Therefore, the inspection device 11 diagnoses the state of the wall surface W by the tapping sound diagnostic device 151 while moving the rotary wing machine 51 up or down while pressing the wheels 131 against the wall surface W of the building and moving the rotary wing machine 51 in the vertical direction. At this time, by detecting the rotation of the wheel 131 by the rotary encoder 141, it is possible to recognize the diagnosis result of the wall surface W in association with the diagnosis position.
The inspection device 11 further absorbs the misalignment of the rotorcraft 51 with respect to the wheels 131 by the absorption mechanism 161 during the vertical movement of the rotorcraft 51.

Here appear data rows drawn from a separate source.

(* ===== verification/ProcInv.v ===== *)
(** * The invariant of the process table

    Every step of the system keeps the process table well formed. *)

From S2P Require Import Prelude KError Pod SysTypes Register Syscall Addr PageAlloc Pages Pte PageTable VmUser Proc ProcSpec ProcLife.

Implicit Types (s : Slot) (v : View) (g : Ghost).

(** ** Slots and how they change *)

Lemma lookup_upd i f v j : v_slots (v_upd i f v) !! j = if decide (i = j) then f <$> v_slots v !! j else v_slots v !! j.
Proof. simpl. case_decide as E; [by rw E list_lookup_alter_eq|by rw list_lookup_alter_ne]. Qed.
Lemma lookup_map f v j : v_slots (v_map f v) !! j = f <$> v_slots v !! j.
Proof. apply list_lookup_fmap. Qed.

(** A process keeps its identity; its state may change while it runs. *)
Definition same_life s s' : Prop :=
  s_pid s' = s_pid s ∧ s_parent s' = s_parent s ∧ s_priv s' = s_priv s ∧ (s_state s' = s_state s ∨ runs (s_state s) = true ∧ runs (s_state s') = true).
Definition same_lives v v' : Prop :=
  v_next v' = v_next v ∧ v_init v' = v_init v ∧ ∀ j, option_Forall2 same_life (v_slots v !! j) (v_slots v' !! j).

Lemma same_life_refl s : same_life s s.
Proof. split_and!; [done..|by left]. Qed.
Lemma same_lives_refl v : same_lives v v.
Proof. split_and!; [done..|]. intros j. destruct (v_slots v !! j); constructor. apply same_life_refl. Qed.
Lemma same_lives_upd i f v : (∀ s, v_slots v !! i = Some s → same_life s (f s)) → same_lives v (v_upd i f v).
Proof.
  intros Hf. split_and!; [done..|]. intros j. rw lookup_upd. case_decide as E; [subst|].
  - destruct (v_slots v !! j) eqn:Es; constructor; auto.
  - destruct (v_slots v !! j) eqn:Es; constructor. apply same_life_refl.
Qed.
Lemma same_lives_map f v : (∀ s, same_life s (f s)) → same_lives v (v_map f v).
Proof. intros Hf. split_and!; [done..|]. intros j. rw lookup_map. destruct (v_slots v !! j); constructor; auto. Qed.
Lemma same_lives_cpu c o v v' : same_lives v v' → same_lives v (v_cpu c o v').
Proof. done. Qed.
Lemma same_life_state st s : runs (s_state s) = true → runs st = true → same_life s (to_state st s).
Proof. intros ??. split_and!; [done..|by right]. Qed.
Lemma same_life_woken chan s : same_life s (woken chan s).
Proof. rw /woken. case_bool_decide as E; [apply same_life_state; [by rw E|done]|apply same_life_refl]. Qed.
Lemma same_life_roused s : same_life s (roused s).
Proof. rw /roused. destruct (s_state s) eqn:E; try apply same_life_refl. apply same_life_state; [by rw E|done]. Qed.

The rotary wing aircraft 51 is a so-called drone, which is a small one that can be remotely controlled, and the present embodiment adopts a six-wing structure. Therefore, the rotary wing aircraft 51 is provided with a cylindrical housing 52 at the center thereof, and six rotary wing units 53 are provided in the housing 52. These rotary blade units 53 are arranged around the vertical axis and arranged on the upper surface of the blade housing 55 and the blade housing 55 fixed to the pipe-shaped support 54 extending in the radial direction at intervals of 60 degrees from the housing 52. It has a rotating propeller 56.
Each wing housing 55 incorporates a motor M (see FIG. 12), and a propeller 56 is fixed to a rotation shaft (not shown) of the motor M.
The housing 52 of the rotary wing machine 51 includes a control circuit 301 for controlling the rotation of the motor M incorporated in each of the six-wing rotary wing units 53, and a battery for supplying electric power to the control circuit 301 and the motor M. It has a built-in power supply circuit (neither shown). A feeder line (not shown) connecting the power supply circuit and the motor M is laid from the housing 52 to the wing housing 55 via the support portion 54.
The rotary wing aircraft 51 having such a configuration can stand on its own by a pair of stands 57 attached to the housing 52.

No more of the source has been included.